Collected data:
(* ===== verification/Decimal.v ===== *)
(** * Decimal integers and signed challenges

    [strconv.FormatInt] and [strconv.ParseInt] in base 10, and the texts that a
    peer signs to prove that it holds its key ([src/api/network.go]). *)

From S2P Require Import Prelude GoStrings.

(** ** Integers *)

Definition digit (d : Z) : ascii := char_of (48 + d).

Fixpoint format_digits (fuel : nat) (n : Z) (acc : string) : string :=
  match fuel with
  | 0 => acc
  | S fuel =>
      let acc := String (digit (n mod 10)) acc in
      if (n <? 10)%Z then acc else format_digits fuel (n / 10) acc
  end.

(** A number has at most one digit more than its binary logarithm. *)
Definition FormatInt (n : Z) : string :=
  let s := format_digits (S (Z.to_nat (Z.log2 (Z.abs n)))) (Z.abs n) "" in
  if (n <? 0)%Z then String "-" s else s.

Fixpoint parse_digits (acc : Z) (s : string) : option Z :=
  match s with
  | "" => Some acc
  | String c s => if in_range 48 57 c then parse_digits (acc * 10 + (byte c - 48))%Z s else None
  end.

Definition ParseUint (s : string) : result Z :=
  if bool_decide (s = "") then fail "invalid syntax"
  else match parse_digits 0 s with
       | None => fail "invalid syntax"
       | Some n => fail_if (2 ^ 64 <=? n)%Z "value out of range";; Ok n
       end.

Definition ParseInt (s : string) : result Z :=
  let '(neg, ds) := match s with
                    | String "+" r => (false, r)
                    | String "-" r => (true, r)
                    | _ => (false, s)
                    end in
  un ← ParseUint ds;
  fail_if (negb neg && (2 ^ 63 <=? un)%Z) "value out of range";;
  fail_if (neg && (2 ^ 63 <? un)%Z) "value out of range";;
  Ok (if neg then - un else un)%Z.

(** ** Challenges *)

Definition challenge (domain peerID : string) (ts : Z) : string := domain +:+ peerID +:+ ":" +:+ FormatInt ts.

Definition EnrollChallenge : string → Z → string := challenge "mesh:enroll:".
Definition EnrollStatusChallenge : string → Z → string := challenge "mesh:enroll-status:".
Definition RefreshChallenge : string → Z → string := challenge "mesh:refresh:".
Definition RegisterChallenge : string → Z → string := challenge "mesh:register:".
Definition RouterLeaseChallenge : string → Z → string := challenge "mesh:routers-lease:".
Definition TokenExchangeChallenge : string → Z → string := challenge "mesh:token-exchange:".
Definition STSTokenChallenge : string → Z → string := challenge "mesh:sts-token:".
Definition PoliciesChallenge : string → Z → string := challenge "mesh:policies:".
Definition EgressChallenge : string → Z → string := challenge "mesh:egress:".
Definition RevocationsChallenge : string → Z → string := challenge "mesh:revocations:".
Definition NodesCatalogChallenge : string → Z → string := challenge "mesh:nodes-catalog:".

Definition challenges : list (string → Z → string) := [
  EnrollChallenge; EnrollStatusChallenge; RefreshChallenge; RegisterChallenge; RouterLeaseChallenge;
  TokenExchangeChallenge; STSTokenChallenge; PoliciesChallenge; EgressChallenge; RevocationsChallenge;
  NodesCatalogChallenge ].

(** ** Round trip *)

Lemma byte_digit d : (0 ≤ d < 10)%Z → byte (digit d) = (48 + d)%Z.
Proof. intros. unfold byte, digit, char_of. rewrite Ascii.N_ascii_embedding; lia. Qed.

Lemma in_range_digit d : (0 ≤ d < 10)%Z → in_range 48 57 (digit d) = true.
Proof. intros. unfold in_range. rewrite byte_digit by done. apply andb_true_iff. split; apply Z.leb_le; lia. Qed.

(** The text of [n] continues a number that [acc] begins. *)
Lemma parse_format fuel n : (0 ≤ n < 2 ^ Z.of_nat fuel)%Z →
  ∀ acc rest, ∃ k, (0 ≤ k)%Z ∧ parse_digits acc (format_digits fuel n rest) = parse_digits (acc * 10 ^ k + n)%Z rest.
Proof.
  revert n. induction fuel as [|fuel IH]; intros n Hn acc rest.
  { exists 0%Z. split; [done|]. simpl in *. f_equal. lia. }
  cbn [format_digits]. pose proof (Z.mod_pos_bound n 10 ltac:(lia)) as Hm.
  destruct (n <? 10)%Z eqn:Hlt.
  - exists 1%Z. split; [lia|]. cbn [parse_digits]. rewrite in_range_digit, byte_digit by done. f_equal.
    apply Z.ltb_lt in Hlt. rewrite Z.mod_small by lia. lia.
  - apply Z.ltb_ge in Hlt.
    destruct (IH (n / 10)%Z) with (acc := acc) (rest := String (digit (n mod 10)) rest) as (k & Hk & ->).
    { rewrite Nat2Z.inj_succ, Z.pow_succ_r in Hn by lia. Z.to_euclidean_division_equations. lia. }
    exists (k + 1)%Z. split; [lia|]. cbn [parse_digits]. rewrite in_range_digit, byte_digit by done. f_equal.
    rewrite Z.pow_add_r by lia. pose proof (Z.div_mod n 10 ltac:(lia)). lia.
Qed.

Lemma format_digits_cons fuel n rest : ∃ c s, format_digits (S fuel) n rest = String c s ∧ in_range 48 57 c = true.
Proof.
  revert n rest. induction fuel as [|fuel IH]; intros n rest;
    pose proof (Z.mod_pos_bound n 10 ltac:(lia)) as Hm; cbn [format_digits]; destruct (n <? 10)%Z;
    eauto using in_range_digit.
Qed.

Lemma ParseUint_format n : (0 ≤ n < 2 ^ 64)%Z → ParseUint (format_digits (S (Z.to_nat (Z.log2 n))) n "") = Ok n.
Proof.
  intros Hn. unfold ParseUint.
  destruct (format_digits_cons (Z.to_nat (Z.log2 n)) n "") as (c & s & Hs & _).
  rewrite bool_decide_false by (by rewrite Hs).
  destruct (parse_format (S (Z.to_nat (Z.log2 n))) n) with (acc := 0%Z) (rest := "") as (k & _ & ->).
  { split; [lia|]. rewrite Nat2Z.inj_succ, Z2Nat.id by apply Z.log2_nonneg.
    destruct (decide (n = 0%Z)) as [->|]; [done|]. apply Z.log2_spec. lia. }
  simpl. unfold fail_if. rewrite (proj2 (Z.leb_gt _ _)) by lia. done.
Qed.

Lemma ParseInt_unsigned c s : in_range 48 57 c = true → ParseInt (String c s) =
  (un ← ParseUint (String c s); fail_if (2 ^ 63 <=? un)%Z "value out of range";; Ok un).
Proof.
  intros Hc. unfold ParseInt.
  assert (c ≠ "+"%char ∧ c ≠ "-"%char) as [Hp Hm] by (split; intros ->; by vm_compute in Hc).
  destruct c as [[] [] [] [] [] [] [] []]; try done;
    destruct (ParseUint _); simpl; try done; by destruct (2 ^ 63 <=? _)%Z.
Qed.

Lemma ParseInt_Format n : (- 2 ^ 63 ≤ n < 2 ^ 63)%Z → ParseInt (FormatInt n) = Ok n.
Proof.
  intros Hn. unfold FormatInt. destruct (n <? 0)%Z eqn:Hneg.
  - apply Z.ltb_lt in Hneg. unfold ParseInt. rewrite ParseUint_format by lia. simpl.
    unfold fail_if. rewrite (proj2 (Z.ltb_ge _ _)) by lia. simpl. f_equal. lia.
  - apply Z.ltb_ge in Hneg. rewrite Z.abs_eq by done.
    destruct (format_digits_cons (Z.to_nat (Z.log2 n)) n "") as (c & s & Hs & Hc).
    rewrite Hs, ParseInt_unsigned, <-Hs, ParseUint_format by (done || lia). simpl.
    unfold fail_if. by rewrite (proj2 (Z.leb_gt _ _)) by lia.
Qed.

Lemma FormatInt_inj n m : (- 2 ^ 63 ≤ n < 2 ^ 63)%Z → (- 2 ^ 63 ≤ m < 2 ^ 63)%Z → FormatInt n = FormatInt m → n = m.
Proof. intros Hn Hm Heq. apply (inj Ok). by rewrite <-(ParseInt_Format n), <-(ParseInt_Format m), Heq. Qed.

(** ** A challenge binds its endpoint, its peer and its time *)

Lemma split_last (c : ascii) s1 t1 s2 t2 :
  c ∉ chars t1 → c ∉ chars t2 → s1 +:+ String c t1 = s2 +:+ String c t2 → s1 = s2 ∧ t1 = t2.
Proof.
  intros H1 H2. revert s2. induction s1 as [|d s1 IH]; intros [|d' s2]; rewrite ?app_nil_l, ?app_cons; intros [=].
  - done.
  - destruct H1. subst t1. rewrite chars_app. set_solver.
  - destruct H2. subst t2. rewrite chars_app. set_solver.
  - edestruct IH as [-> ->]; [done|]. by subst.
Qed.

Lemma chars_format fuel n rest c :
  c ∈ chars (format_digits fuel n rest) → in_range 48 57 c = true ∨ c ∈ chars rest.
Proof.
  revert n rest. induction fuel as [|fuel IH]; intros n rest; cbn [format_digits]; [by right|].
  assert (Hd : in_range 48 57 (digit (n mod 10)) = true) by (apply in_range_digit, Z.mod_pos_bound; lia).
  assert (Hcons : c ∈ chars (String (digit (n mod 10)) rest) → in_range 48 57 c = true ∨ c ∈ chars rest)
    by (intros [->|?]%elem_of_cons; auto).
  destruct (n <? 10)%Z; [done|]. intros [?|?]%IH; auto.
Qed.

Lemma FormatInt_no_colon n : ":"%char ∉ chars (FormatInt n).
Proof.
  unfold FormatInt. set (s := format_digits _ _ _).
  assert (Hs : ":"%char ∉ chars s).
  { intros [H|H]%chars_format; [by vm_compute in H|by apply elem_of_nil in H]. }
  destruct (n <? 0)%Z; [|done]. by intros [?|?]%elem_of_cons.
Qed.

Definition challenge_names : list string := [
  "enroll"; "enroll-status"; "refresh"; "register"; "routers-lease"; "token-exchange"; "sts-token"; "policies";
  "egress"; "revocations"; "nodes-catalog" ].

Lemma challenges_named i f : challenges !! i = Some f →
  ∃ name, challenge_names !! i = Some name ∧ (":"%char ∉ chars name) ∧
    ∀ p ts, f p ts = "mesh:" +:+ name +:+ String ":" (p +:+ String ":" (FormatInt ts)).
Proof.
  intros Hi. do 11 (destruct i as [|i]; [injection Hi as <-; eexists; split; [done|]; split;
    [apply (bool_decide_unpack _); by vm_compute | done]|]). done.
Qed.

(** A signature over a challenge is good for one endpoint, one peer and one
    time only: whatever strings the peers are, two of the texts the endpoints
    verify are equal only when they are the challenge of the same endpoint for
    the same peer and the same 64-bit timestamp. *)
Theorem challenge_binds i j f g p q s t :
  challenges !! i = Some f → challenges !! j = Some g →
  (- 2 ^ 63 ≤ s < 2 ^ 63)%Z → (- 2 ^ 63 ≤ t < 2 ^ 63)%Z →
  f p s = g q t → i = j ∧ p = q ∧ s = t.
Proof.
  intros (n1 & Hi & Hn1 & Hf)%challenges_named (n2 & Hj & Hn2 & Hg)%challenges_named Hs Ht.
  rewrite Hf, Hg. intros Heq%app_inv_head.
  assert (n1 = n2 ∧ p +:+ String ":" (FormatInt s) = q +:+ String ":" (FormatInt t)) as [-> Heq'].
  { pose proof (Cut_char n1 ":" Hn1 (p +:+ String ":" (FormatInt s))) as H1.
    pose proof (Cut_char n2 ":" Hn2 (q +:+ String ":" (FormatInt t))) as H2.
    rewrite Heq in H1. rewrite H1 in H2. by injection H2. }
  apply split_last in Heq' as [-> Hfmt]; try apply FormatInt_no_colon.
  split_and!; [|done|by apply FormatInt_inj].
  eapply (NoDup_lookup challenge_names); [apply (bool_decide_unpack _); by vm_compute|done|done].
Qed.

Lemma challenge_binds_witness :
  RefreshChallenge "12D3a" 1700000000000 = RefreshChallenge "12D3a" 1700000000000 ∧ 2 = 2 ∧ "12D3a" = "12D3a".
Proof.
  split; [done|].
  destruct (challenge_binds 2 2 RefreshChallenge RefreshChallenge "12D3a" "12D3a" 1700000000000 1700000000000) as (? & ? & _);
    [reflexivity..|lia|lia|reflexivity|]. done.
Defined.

- _What is being asked_:
In the entries above, find each line with "same" and list it.

- _Expected answer_:
    verify are equal only when they are the challenge of the same endpoint for
    the same peer and the same 64-bit timestamp. *)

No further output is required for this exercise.